While she is clear (more clear than the Lukan Jesus) that “[m]ost family abolitionists love their families,” she insists on the difficult terrain of abolition rather than the ameliorative options of family reform or expansion. Lewis is well aware that a more circumscribed critique – e.g., abolish the white family or the bourgeois family – might seem more persuasive: it’s true that the family has been a real site of resistance for subordinated groups against the strictures of state, society, and capital, and it’s likewise evident that many people depend on the protections, however insufficient, afforded by familial status. She is almost persuaded herself.
What turns the tide is her canvassing of radical thinkers from marginalized communities who articulate, in various ways, a twofold truth: family-based resistance is valuable; the family nonetheless functions as an apparatus of capitalist-settler colonialist-racist-patriarchal-heterosexist control and, in all this, as a technology for the privatization of care. Lewis summarizes: “The family is a shield that human beings have taken up, quite rightly, to survive a war. If we cannot countenance ever putting down that shield, perhaps we have forgotten that the war does not have to go on forever” (31). What will come after the family to take its place? Quoting a classic socialist-feminist text from the early 1970s, Lewis answers: “nothing” (84).

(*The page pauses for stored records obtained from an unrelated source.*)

Lemma logins_prefix (calls : list login_call) (d : database) :
  exists rs d', logins calls (Some d) = (Ok rs, Some d')
                /\ sessions d `prefix_of` sessions d'.
Proof.
  destruct (logins_run calls d) as (d' & new & Hr & Hs & _).
  exists (response <$> calls), d'. split; [done|]. by exists new.
Qed.

(** C9: [login] keeps every session that was stored, unchanged and in its
    place; so a token issued by a call of [login] authenticates, at any time
    before its expiry, after any number of later calls of [login] just as it
    did before them. *)
Theorem login_keeps_sessions (d : database) (req : LoginRequest.t) (now : Z)
    (rnd : N) (later : list login_call) (t : Z) :
  (t < now + timedelta_days 7)%Z ->
  exists r d1 rs d2 email,
    login req now rnd (Some d) = (Ok r, Some d1)
    /\ logins later (Some d1) = (Ok rs, Some d2)
    /\ sessions d `prefix_of` sessions d1
    /\ sessions d1 `prefix_of` sessions d2
    /\ authenticates d1 (LoginResponse.token r) t email
    /\ authenticates d2 (LoginResponse.token r) t email
    /\ ((forall s, s ∈ sessions d -> Session.token (doc s) <> LoginResponse.token r)
        -> email = LoginRequest.email req).
Proof.
  intros Ht.
  destruct (login_token_authenticates d req now rnd t Ht)
    as (r & d1 & email & Hl & Hp & Ha & He).
  destruct (logins_prefix later d1) as (rs & d2 & Hls & Hp2).
  exists r, d1, rs, d2, email. repeat split; try done.
  by apply (authenticates_app d1 d2).
Qed.

Lemma login_keeps_sessions_witness :
  (1500 < 1000 + timedelta_days 7)%Z
  /\ exists r d1 rs d2 email,
       login asha_first 1000 1 (Some empty_database) = (Ok r, Some d1)
       /\ logins [(asha_second, 2000%Z, 2%N)] (Some d1) = (Ok rs, Some d2)
       /\ sessions empty_database `prefix_of` sessions d1
       /\ sessions d1 `prefix_of` sessions d2
       /\ authenticates d1 (LoginResponse.token r) 1500 email
       /\ authenticates d2 (LoginResponse.token r) 1500 email
       /\ ((forall s, s ∈ sessions empty_database ->
                      Session.token (doc s) <> LoginResponse.token r)
           -> email = LoginRequest.email asha_first).
Proof.
  assert (1500 < 1000 + timedelta_days 7)%Z as H by (vm_compute; reflexivity).
  split; [exact H|].
  exact (login_keeps_sessions empty_database asha_first 1000 1
           [(asha_second, 2000%Z, 2%N)] 1500 H).
Defined.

That said, what is sought is not nothing. Glossing the roots of “abolition” in the Hegelian concept Aufhebung (translated as “positive supersession”), Lewis offers that “this rather stiff bit of jargon unites the ideas of lifting up, destroying, preserving, and radically transforming, all at once” (80). Hers is a project for care and liberation. Practically speaking, there are scattered hints as to what this could look like: one finds mention of shared kitchens, universal health care and childcare; gestures to non-monogamy, children’s liberation, and the refusal of work; fighting the nation-state that separates families at the border and fighting families that separate queer children from their desire. I find Lewis’s reserve vis-à-vis programmatic visions to be salutary and I appreciate her emphasis on “educating our desire” toward possibilities as yet unforeseen.
My overall contention is that there are lessons in family abolitionism which could allow Catholic theology to think differently about a sustainable future – through something of an apocalyptic injection. In papal environmentalism, queer people are assigned to a position of negativity and non-futurity, implicitly seen as harbingers of destruction, of the end. This is insulting and riven by misunderstanding. Yet, I am suggesting that this association might be consciously redeployed in a moment of surging interest around the notion of environmental apocalypse. All the more so when we notice its convergence with strands of Christian tradition that see the end of the “natural” family as part of the eschatological renewal of God’s beloved creation.
From this perspective, I would grant the priority of the family in integral ecology, but turn its central assumption about continuity inside out: now, the family appears as a primary obstacle to a just and liberative future rather than its primary vehicle. Specifically, Lewis and her sources spur us to see how the family structure inhibits several prerogatives shared by Laudato si’ in its more radical moments. These include: economic justice, insofar as it entails an unflinching critique of capitalism; social justice, as an anti-racist and decolonial project; and the expansion of love and care beyond the logic of scarcity and privatization. When these aspirations feature prominently in our vision of environmental sustainability (and they must!), Lewis’s case for family abolition may be heard not so much as an unalloyed threat but rather as a sincere expression of apocalyptic hope.